Brooks, however, errs in a different way by setting up criteria that may have proved too restrictive. In her introduction, she makes clear that for her plot is everything. There’s nothing wrong with the intricately plotted story, but, given her prejudice, the elegantly written vignette, or the artful, maybe cerebral, character study wouldn’t stand a chance of inclusion. Likewise, Brooks dismisses as stale stories about adultery and love stories with bleak endings. If he were still alive, how would Updike ever get a story in Brooks’s “best’’ collection? She also seems to have little use for the “MFAfia,’’ writers who hold graduate degrees in creative writing.
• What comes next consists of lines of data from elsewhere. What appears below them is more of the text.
(** X10: the process is ended by the watchdog exactly when the ceiling is
    positive and some firing reads a resident set size strictly above it;
    a reading equal to the ceiling does not end it. *)
Theorem watchdog_exit_iff (max_rss : Z) (readings : list Z) :
  (watchdog max_rss readings = Exited 1
   ↔ (0 < max_rss)%Z ∧ Exists (λ rss, (max_rss < rss)%Z) readings)
  ∧ (watchdog max_rss readings = Running
     ↔ (max_rss ≤ 0)%Z ∨ Forall (λ rss, (rss ≤ max_rss)%Z) readings).
Proof.
  assert (Hexit : watchdog max_rss readings = Exited 1
                  ↔ (0 < max_rss)%Z ∧ Exists (λ rss, (max_rss < rss)%Z) readings).
  { unfold watchdog. destruct (max_rss >? 0)%Z eqn:E.
    - apply Z.gtb_lt in E. rewrite watchdog_ticks_exit. tauto.
    - split; [done |]. intros [Hpos _]. apply Z.gtb_lt in Hpos. congruence. }
  split; [exact Hexit |].
  assert (Hcases : watchdog max_rss readings = Running
                   ∨ watchdog max_rss readings = Exited 1).
  { unfold watchdog. destruct (max_rss >? 0)%Z; [| by left].
    clear Hexit. induction readings as [| rss l IH]; [by left |].
    cbn. unfold watchdog_tick.
    destruct (rss >? max_rss)%Z; [by right | exact IH]. }
  assert (Hnot : Forall (λ rss, (rss ≤ max_rss)%Z) readings
                 ↔ ¬ Exists (λ rss, (max_rss < rss)%Z) readings).
  { rewrite <- Forall_Exists_neg. apply Forall_iff. intros rss. lia. }
  rewrite Hnot. split.
  - intros Hrun. destruct (decide (max_rss ≤ 0)%Z) as [| Hpos]; [by left |].
    right. intros Hex. assert (Hx : watchdog max_rss readings = Exited 1).
    { apply Hexit. split; [lia | done]. }
    congruence.
  - intros Hor. destruct Hcases as [| Hx]; [done |].
    apply Hexit in Hx as [Hpos Hex]. destruct Hor; [lia | contradiction].
Qed.










(** ** Logging *)

Section logging.
Context {V : Type} (str : jsstring → V).

Lemma LOG_LEVELS_range k n : LOG_LEVELS !! k = Some n → (1 ≤ n ≤ 4)%N.
Proof.
  intros H. apply elem_of_list_to_map_2 in H.
  repeat (apply elem_of_cons in H as [[= _ ->] | H]; [lia |]).
  by apply elem_of_nil in H.
Qed.


(** The threshold is the rank of [LOGLEVEL] when that is one of the four
    levels, and the rank of [info] when it names nothing. *)
Lemma LOG_LEVEL_rank env :
  is_inherited (default (lit "undefined") env) = false →
  ∃ m, LOG_LEVEL env = Rank m ∧ (1 ≤ m ≤ 4)%N
       ∧ match LOG_LEVELS !! default (lit "undefined") env with
         | Some k => m = k
         | None => m = 2%N
         end.
Proof.
  intros Hinh. unfold LOG_LEVEL, LOG_LEVELS_at. rewrite Hinh.
  destruct (LOG_LEVELS !! default (lit "undefined") env) as [k |] eqn:Hk.
  - pose proof (LOG_LEVELS_range _ _ Hk) as Hr.
    destruct (k =? 0)%N eqn:E; [apply N.eqb_eq in E; lia |].
    exists k. split; [done |]. split; [exact Hr | done].
  - exists 2%N. split; [by vm_compute |]. split; [lia | done].
Qed.

Lemma log_written threshold ts now level message kv :
  is_Some (log str threshold ts now level message kv)
  ↔ rank_ge (LOG_LEVELS_at (if LOG_LEVELS_has level then level else lit "error"))
      threshold = true.
Proof.
  unfold log. by destruct (rank_ge _ threshold); split; try done.
Qed.
End logging.

(** X12: with a [LOGLEVEL] that is one of the four levels, or that is
    neither a level nor the name of a member inherited from
    [Object.prototype] (then the threshold is that of [info]), a message at
    one of the four levels is written exactly when its rank is not below
    the threshold; so an [error] message is always written. *)
Theorem log_written_iff {V : Type} (str : jsstring → V)
    (env : option jsstring) (ts : bool) (now level : jsstring) (message : V)
    (kv : option (gmap jsstring V)) (n : N) :
  LOG_LEVELS !! level = Some n →
  is_inherited (default (lit "undefined") env) = false →
  ∃ m, LOG_LEVEL env = Rank m
       ∧ match LOG_LEVELS !! default (lit "undefined") env with
         | Some k => m = k
         | None => m = 2%N
         end
       ∧ (is_Some (log str (LOG_LEVEL env) ts now level message kv)
          ↔ (m ≤ n)%N)
       ∧ (n = 4%N → is_Some (log str (LOG_LEVEL env) ts now level message kv)).
Proof.
  intros Hn Hinh.
  destruct (LOG_LEVEL_rank env Hinh) as (m & Hm & Hrange & Hwhich).
  exists m. split; [exact Hm |]. split; [exact Hwhich |].
  assert (Hiff : is_Some (log str (LOG_LEVEL env) ts now level message kv)
                 ↔ (m ≤ n)%N).
  { assert (Hhas : LOG_LEVELS_has level = true).
    { unfold LOG_LEVELS_has. rewrite bool_decide_eq_true_2; [done |].
      by eexists. }
    rewrite log_written, Hm, Hhas. unfold LOG_LEVELS_at. rewrite Hn.
    apply N.leb_le. }
  split; [exact Hiff |]. intros ->. apply Hiff. lia.
Qed.

Lemma log_written_iff_witness :
  is_Some (log (V := jsstring) id (LOG_LEVEL (Some (lit "info"))) false
             (lit "2024-01-01T00:00:00.000Z") (lit "warn") (lit "hello") None)
  ∧ ¬ is_Some (log (V := jsstring) id (LOG_LEVEL (Some (lit "info"))) false
                 (lit "2024-01-01T00:00:00.000Z") (lit "debug") (lit "hello")
                 None).
Proof.
  split.
  - destruct (log_written_iff (V := jsstring) id (Some (lit "info")) false
                (lit "2024-01-01T00:00:00.000Z") (lit "warn") (lit "hello")
                None 3%N) as (m & _ & Hm & Hiff & _);
      [by vm_compute | by vm_compute |].
    vm_compute in Hm. subst m. apply Hiff. lia.
  - destruct (log_written_iff (V := jsstring) id (Some (lit "info")) false
                (lit "2024-01-01T00:00:00.000Z") (lit "debug") (lit "hello")
                None 1%N) as (m & _ & Hm & Hiff & _);
      [by vm_compute | by vm_compute |].
    vm_compute in Hm. subst m. intros H. apply Hiff in H. lia.
Defined.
Despite her laundry list of biases, she’s stumbled upon some very good stories, many by writers whose work has been included in previous collections, including such heavyweights as Joyce Carol Oates and Richard Powers, Pulitzer Prize winners Steven Millhauser and Jennifer Egan, and fine but lesser-known writers: Rebecca Makkai, George Saunders, and Allegra Goodman. Stories by Elizabeth McCracken and Chimamanda Ngozi Adichie appear in “BASS’’ for the first time.
In “Peter Torrelli, Falling Apart,’’ one of the best in the collection, Makkai draws comparisons between the deteriorating artistic world and her characters’ lives. Drew and actor Peter have been friends since childhood; when Peter’s life degenerates, Drew risks his career to help him. Makkai’s stories have been included in “BASS’’ four consecutive years. Awkward 13-year-old outcast Lisette tolerates life with her blackjack-dealing mother in Oates’s “ID’’ and must eventually identify her body. In “To the Measures Fall,’’ Powers depicts a woman whose days from student to 60-ish cancer victim are preoccupied by an obscure book.